Il n’y a même pas de source de soutien officielle entre collègues puisqu’iels risqueraient aussi d’être accusé·es de proxénétisme.
Cléo
Pour Mirah Médusa, qui accompagne sexuellement les personnes en situation de handicap, la solution a été de créer un groupe d'autodéfense par et pour les TDS appelé S.W.A.G. "qui se rend dans chaque grande ville de France pour former les TDS". Les travailleur·euses peuvent y découvrir comment cacher leur argent ou apprendre à se défendre en cas de pénétration forcée ou de strangulation.
"J'ai la chance d’avoir un site internet et de pouvoir échanger par mail avec mes clients", livre Mirah. "Mais parfois, par exemple à la fin du mois quand je dois payer les factures, je n'ai pas le temps et je dois accepter quelqu’un qui ne correspond pas à mes attentes. C'est là que l'autodéfense est importante, surtout depuis que l'on ne peut plus trop s'aider entre nous."
Des discriminations insidieuses
En plus d'être exposées à des situations de plus en plus dangereuses, les TDS doivent également faire face à des discriminations et à des violences médicales et/ou administratives, liées à des stigmas encore très présents en France. Problèmes d'accès au droit du travail, difficultés à ouvrir un compte en banque, atténuation de la douleur... "La plupart du temps, les médecins et les psys mettent tous nos problèmes physiques et psychologiques sur le dos de notre travail, alors que souvent ce n'est pas le problème", explique Amélie, escort girl de 22 ans.
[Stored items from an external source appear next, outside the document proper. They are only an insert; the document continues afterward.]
(** The steps of an exiting process that deal with a linked peer: it is not in
    the table; it is, and whether it traps exits is read; then it is sent the
    signal, or killed. *)
Inductive tells (w : world) : world -> Prop :=
  | ts_gone i p q ls mb ms :
      runs w i (LLinks (q :: ls) mb ms) p -> here_at w q = false ->
      tells w (at_ w i (fun p => with_pc (LLinks ls mb ms) (with_told q TNone p)))
  | ts_found i p q pq ls mb ms :
      runs w i (LLinks (q :: ls) mb ms) p -> w_procs w !! q = Some pq -> p_here pq = true ->
      tells w (at_ w i (with_pc (LLinkSig q (p_trap pq) ls mb ms)))
  | ts_told i p q ls mb ms mem :
      runs w i (LLinkSig q true ls mb ms) p ->
      tells w (at_ (__send_sys w q (Exit i (p_exit p).1 (p_exit p).2) mem).2 i
                 (fun p' => with_pc (LLinks ls mb ms)
                   (with_told q (TTrap (bool_decide ((__send_sys w q (Exit i (p_exit p).1 (p_exit p).2) mem).1 = XTC_OK)) mem) p')))
  | ts_killed i p q ls mb ms :
      runs w i (LLinkSig q false ls mb ms) p ->
      tells w (at_ (if decide ((p_exit p).1 = 0) then w else (__exit_pid_on w q (p_exit p).1).2) i
                 (fun p => with_pc (LLinks ls mb ms) (with_told q TKill p))).

(** [xtc_monitor], up to the push on the watcher's list. *)
Inductive mon_step (w : world) : world -> Prop :=
  | ls_mon_gone i p t :
      runs w i LRun p -> known w t -> here_at w t && alive_at w t = false -> mon_step w (at_ w i (with_pc (LMonGone t)))
  | ls_mon_ref i p t :
      runs w i (LMonGone t) p -> mon_step w (at_ (next_ref w).2 i (with_pc (LMonNoproc t (next_ref w).1)))
  | ls_mon_noproc i p t ref mem :
      runs w i (LMonNoproc t ref) p ->
      mon_step w (at_ (__send_sys w i (Down ref t XTC_DOWN_NOPROC XTC_DOWN_KIND_NOPROC) mem).2 i (with_pc LRun))
  | ls_mon_live i p t :
      runs w i LRun p -> known w t -> here_at w t && alive_at w t = true -> mon_step w (at_ w i (with_pc (LMonNew t)))
  | ls_mon_nomem i p t : runs w i (LMonNew t) p -> mon_step w (at_ w i (with_pc LRun))
  | ls_mon_new i p t :
      runs w i (LMonNew t) p ->
      mon_step w (at_ (with_mons (next_ref w).2 (<[(next_ref w).1 := mk_mon 1 i t]> (w_mons w))) i
                 (with_pc (LMonTarget t (next_ref w).1)))
  | ls_mon_half i p t ref : runs w i (LMonTarget t ref) p -> mon_step w (at_ w i (with_pc (LWatch ref None)))
  | ls_mon_full i p t ref :
      runs w i (LMonTarget t ref) p -> mon_step w (at_ (set_refs w ref 2) i (with_pc (LMonPush t ref)))
  | ls_mon_push i p t ref :
      runs w i (LMonPush t ref) p ->
      mon_step w (at_ (let r := __peer_push_monitored_by w t ref i in if r.1 then r.2 else set_refs r.2 ref 1) i
                 (with_pc (LWatch ref None))).

(** [__mon_watch_push]. *)
Inductive mon_watch_step (w : world) : world -> Prop :=
  | ls_watch_push i p ref k :
      runs w i (LWatch ref k) p -> wl_n (p_watch p) < wl_sweep_at (p_watch p) ->
      mon_watch_step w (watched w i (wl_push ref (p_watch p)) ref k)
  | ls_watch_sweep i p ref k :
      runs w i (LWatch ref k) p -> wl_sweep_at (p_watch p) <= wl_n (p_watch p) ->
      mon_watch_step w (at_ w i (with_pc (LSweep ref k [] (wl_monitors (p_watch p)))))
  | ls_sweep_drop i p ref k kept r todo :
      runs w i (LSweep ref k kept (r :: todo)) p -> me_refs <$> w_mons w !! r = Some 1 ->
      mon_watch_step w (at_ (with_mons w (delete r (w_mons w))) i
                 (fun p => with_pc (LSweep ref k kept todo) (with_watch (wl_drop (p_watch p)) p)))
  | ls_sweep_keep i p ref k kept r todo :
      runs w i (LSweep ref k kept (r :: todo)) p -> me_refs <$> w_mons w !! r <> Some 1 ->
      mon_watch_step w (at_ w i (fun p => with_pc (LSweep ref k (kept ++ [r]) todo) (with_watch (wl_keep (p_watch p)) p)))
  | ls_sweep_done i p ref k kept :
      runs w i (LSweep ref k kept []) p ->
      mon_watch_step w (watched w i (wl_push ref (wl_swept kept (p_watch p))) ref k).

(** [xtc_link] and [xtc_unlink]. *)
Inductive link_step (w : world) : world -> Prop :=
  | ls_link i p t :
      runs w i LRun p -> known w t -> here_at w t && alive_at w t = true -> link_step w (at_ w i (with_pc (LLinkNew t None)))
  | ls_link_nomem i p t : runs w i (LLinkNew t None) p -> link_step w (at_ w i (with_pc LRun))
  | ls_link_read i p t k :
      runs w i (LLinkNew t k) p -> link_step w (at_ w i (with_pc (LLinkPush t (p_links p) k)))
  | ls_link_write i p t old k :
      runs w i (LLinkPush t old k) p ->
      link_step w (at_ w i (fun p => with_pc (match k with None => LLinkPeer t | Some c => LSpawned c RLink end)
                                   (with_links (t :: old) p)))
  | ls_link_half i p t : runs w i (LLinkPeer t) p -> link_step w (at_ w i (with_pc LRun))
  | ls_link_peer i p t : runs w i (LLinkPeer t) p -> link_step w (at_ (__peer_push_link w t i).2 i (with_pc LRun))
  | ls_unlink i p t :
      runs w i LRun p -> t ∈ p_links p -> link_step w (at_ w i (with_pc (LUnlink t (p_links p) None)))
  | ls_unlink_write i p t old k :
      runs w i (LUnlink t old k) p ->
      link_step w (at_ w i (fun p => with_pc (match k with None => LRun | Some c => LUndo c end)
                                   (with_links (unlink_write t old (p_links p)) p))).

(** [__proc_spawn_core], from a thread or from a process. *)
Inductive spawn_step (w : world) : world -> Prop :=
  | ls_spawn_out c cap wm :
      w_procs w !! c = None -> spawn_step w (spawned_into w c (with_pc LRun (new_proc cap wm [] (c, None))))
  | ls_spawn i p c cap wm :
      runs w i LRun p -> w_procs w !! c = None ->
      spawn_step w (at_ (spawned_into w c (new_proc cap wm [] (i, None))) i (with_pc (LSpawned c RNone)))
  | ls_spawn_link i p c cap wm :
      runs w i LRun p -> w_procs w !! c = None ->
      spawn_step w (at_ (spawned_into w c (new_proc cap wm [i] (i, None))) i (with_pc (LLinkNew c (Some c))))
  | ls_spawn_monitor i p c cap wm :
      runs w i LRun p -> w_procs w !! c = None ->
      spawn_step w (at_ (spawned_into (with_mons (next_ref w).2 (<[(next_ref w).1 := mk_mon 2 i c]> (w_mons w)))
                      c (new_proc cap wm [] (i, Some (next_ref w).1)))
                 i (with_pc (LWatch (next_ref w).1 (Some c))))
  | ls_spawned i p c r :
      runs w i (LSpawned c r) p -> spawn_step w (at_ (at_ w c (with_pc LRun)) i (with_pc LRun))
  | ls_fail_none i p c : runs w i (LSpawned c RNone) p -> spawn_step w (at_ w i (with_pc (LUndo c)))
  | ls_fail_link i p c :
      runs w i (LSpawned c RLink) p -> spawn_step w (at_ w i (with_pc (LUnlink c (p_links p) (Some c))))
  | ls_fail_monitor i p c ref r l :
      runs w i (LSpawned c (RMonitor ref)) p -> remove_target (w_mons w) c (wl_monitors (p_watch p)) = Some (r, l) ->
      spawn_step w (at_ (at_ (with_inst (with_mons w (delete r (w_mons w))) (delete r (w_inst w))) c scrap) i
                 (fun p => with_pc LRun (with_watch (mk_wl l (wl_n (p_watch p) - 1) (wl_sweep_at (p_watch p))
                                                     (wl_pushes (p_watch p)) (wl_visits (p_watch p))) p)))
  | ls_undo i p c : runs w i (LUndo c) p -> spawn_step w (at_ (at_ w c scrap) i (with_pc LRun)).

(** Leaving the body in [__proc_entry]: return, [xtc_exit_self], a delivered
    kill, a contained fault. *)
Inductive exit_step (w : world) : world -> Prop :=
  | ls_return i p :
      runs w i LRun p -> p_alive p = true -> (p_mb p).2 = PIdle ->
      exit_step w (at_ w i (proc_leave (return_reason p) (kind_of (return_reason p))))
  | ls_exit_self i p r :
      runs w i LRun p -> p_alive p = true -> (p_mb p).2 = PIdle ->
      exit_step w (at_ w i (proc_leave (jump_reason r) (kind_of (jump_reason r))))
  | ls_killed i p :
      runs w i LRun p -> p_alive p = true -> idle_or_parked (p_mb p).2 = true -> p_kill p <> 0 ->
      exit_step w (at_ w i (proc_leave (jump_reason (p_kill p - 1)) (kind_of (jump_reason (p_kill p - 1)))))
  | ls_fault i p sig :
      runs w i LRun p -> p_alive p = true -> (p_mb p).2 = PIdle -> 0 < sig -> exit_step w (at_ w i (proc_leave sig XTC_DOWN_KIND_SIGNAL)).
La plupart du temps, les médecins et les psys mettent tous nos problèmes physiques et psychologiques sur le dos de notre travail, alors que souvent ce n'est pas le problème.
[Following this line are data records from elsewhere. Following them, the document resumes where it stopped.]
(* ===== verification/LinksRun.v ===== *)
(** * Runs of links, monitors and exits (src/ptc/proc.c)

    What the steps of Links.v do to one process, the invariants of the
    watcher's list, of the mailbox and of the linked peers an exit deals with,
    and the theorems about every run; then runs that go wrong. *)

From S2P Require Import Prelude Wire Mbox Links.

Local Open Scope Z_scope.

(** ** What can happen to one process in a step *)

Definition sweeping (pc : lpc) : bool := match pc with LSweep _ _ _ _ => true | _ => false end.

(** The linked peers an exiting process has yet to deal with. *)
Definition untold (pc : lpc) : list nat :=
  match pc with LLinks ls _ _ => ls | LLinkSig q _ ls _ _ => q :: ls | _ => [] end.

(** A peer that was looked up exists. *)
Definition sig_ok (w : world) (pc : lpc) : Prop :=
  match pc with LLinkSig q _ _ _ _ => is_Some (w_procs w !! q) | _ => True end.
Definition is_sig (pc : lpc) : bool := match pc with LLinkSig _ _ _ _ _ => true | _ => false end.

(** [tell]: with the steps that deal with a linked peer; [w]: the world before
    the step. *)
Inductive pmove (tell : bool) (w : world) (p : proc) : proc -> Prop :=
  | pm_mb m' r' :
      p_pc p = LRun -> r' <> PGone -> recv_step (fun _ => True) (p_mb p).1 (p_mb p).2 m' r' -> pmove tell w p (with_mb (m', r') p)
  | pm_deliver e sys full : pmove tell w p (deliver_to e sys full p)
  | pm_trap on : pmove tell w p (with_trap on p)
  | pm_kill k : p_kill p = 0 -> pmove tell w p (with_kill k p)
  | pm_links l : pmove tell w p (with_links l p)
  | pm_by b : pmove tell w p (with_by b p)
  | pm_pc pc :
      sweeping (p_pc p) = false -> sweeping pc = false -> exited (p_pc p) = exited pc -> untold (p_pc p) = untold pc ->
      sig_ok w pc -> (tell = false -> is_sig pc = false) -> pc <> LUnborn -> pmove tell w p (with_pc pc p)
  | pm_told pc q o :
      tell = true -> exited (p_pc p) = true -> exited pc = true -> untold (p_pc p) = q :: untold pc -> sig_ok w pc ->
      pmove tell w p (with_pc pc (with_told q o p))
  | pm_sweep ref k :
      exited (p_pc p) = false -> sweeping (p_pc p) = false -> wl_sweep_at (p_watch p) <= wl_n (p_watch p) ->
      pmove tell w p (with_pc (LSweep ref k [] (wl_monitors (p_watch p))) p)
  | pm_drop ref k kept r todo :
      p_pc p = LSweep ref k kept (r :: todo) -> pmove tell w p (with_pc (LSweep ref k kept todo) (with_watch (wl_drop (p_watch p)) p))
  | pm_keep ref k kept r todo :
      p_pc p = LSweep ref k kept (r :: todo) -> pmove tell w p (with_pc (LSweep ref k (kept ++ [r]) todo) (with_watch (wl_keep (p_watch p)) p))
  | pm_push ref pc :
      exited (p_pc p) = false -> sweeping (p_pc p) = false -> exited pc = false -> sweeping pc = false -> pc <> LUnborn ->
      wl_n (p_watch p) < wl_sweep_at (p_watch p) -> pmove tell w p (with_pc pc (with_watch (wl_push ref (p_watch p)) p))
  | pm_swept ref k kept pc :
      p_pc p = LSweep ref k kept [] -> exited pc = false -> sweeping pc = false -> pc <> LUnborn ->
      pmove tell w p (with_pc pc (with_watch (wl_push ref (wl_swept kept (p_watch p))) p))
  | pm_fail l pc :
      exited (p_pc p) = false -> sweeping (p_pc p) = false -> exited pc = false -> sweeping pc = false -> pc <> LUnborn ->
      Z.of_nat (length l) = Z.of_nat (length (wl_monitors (p_watch p))) - 1 ->
      pmove tell w p (with_pc pc (with_watch (mk_wl l (wl_n (p_watch p) - 1) (wl_sweep_at (p_watch p))
                                         (wl_pushes (p_watch p)) (wl_visits (p_watch p))) p))
  | pm_leave r k : p_pc p = LRun -> idle_or_parked (p_mb p).2 = true -> pmove tell w p (proc_leave r k p)
  | pm_detach : p_pc p = LRun -> pmove tell w p (proc_detach p)
  | pm_scrap : p_pc p = LUnborn -> pmove tell w p (scrap p).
Amélie, travailleuse du sexe
Pour la jeune femme, la reconnaissance d'une pathologie ou d'un acte de violences sexistes et sexuelles est encore plus difficile en tant que travailleuse du sexe. "Dans l’imaginaire des gens c'est impossible qu’une travailleuse du sexe puisse aussi être violée. Souvent on est perçues comme des privilégiées accros au sexe qui joignent l’utile à l’agréable en se faisant payer." C'est pourquoi la plupart des TDS refusent de se "outer", de révéler leur profession à leurs proches, à la police ou à des médecins.
Il m'est arrivé plusieurs fois que les soignants que je consultais abusent de mon statut de TDS pour me demander des relations sexuelles.
Amélie
Pourtant, les violences sexistes et sexuelles sont bien réelles, notamment dans le milieu médical. "Il m'est arrivé plusieurs fois que les soignants que je consultais abusent de mon statut de TDS pour me demander des relations sexuelles." Amélie explique notamment avoir reçu des avances très insistantes et explicites de son médecin traitant, qu'elle voyait depuis plusieurs années et qui connaissait son statut de TDS, qui lui avait "presque imposé une prestation". "Depuis je l'évite le plus possible, mais ça m'arrive de devoir le consulter de nouveau et je suis vraiment très mal à l'aise."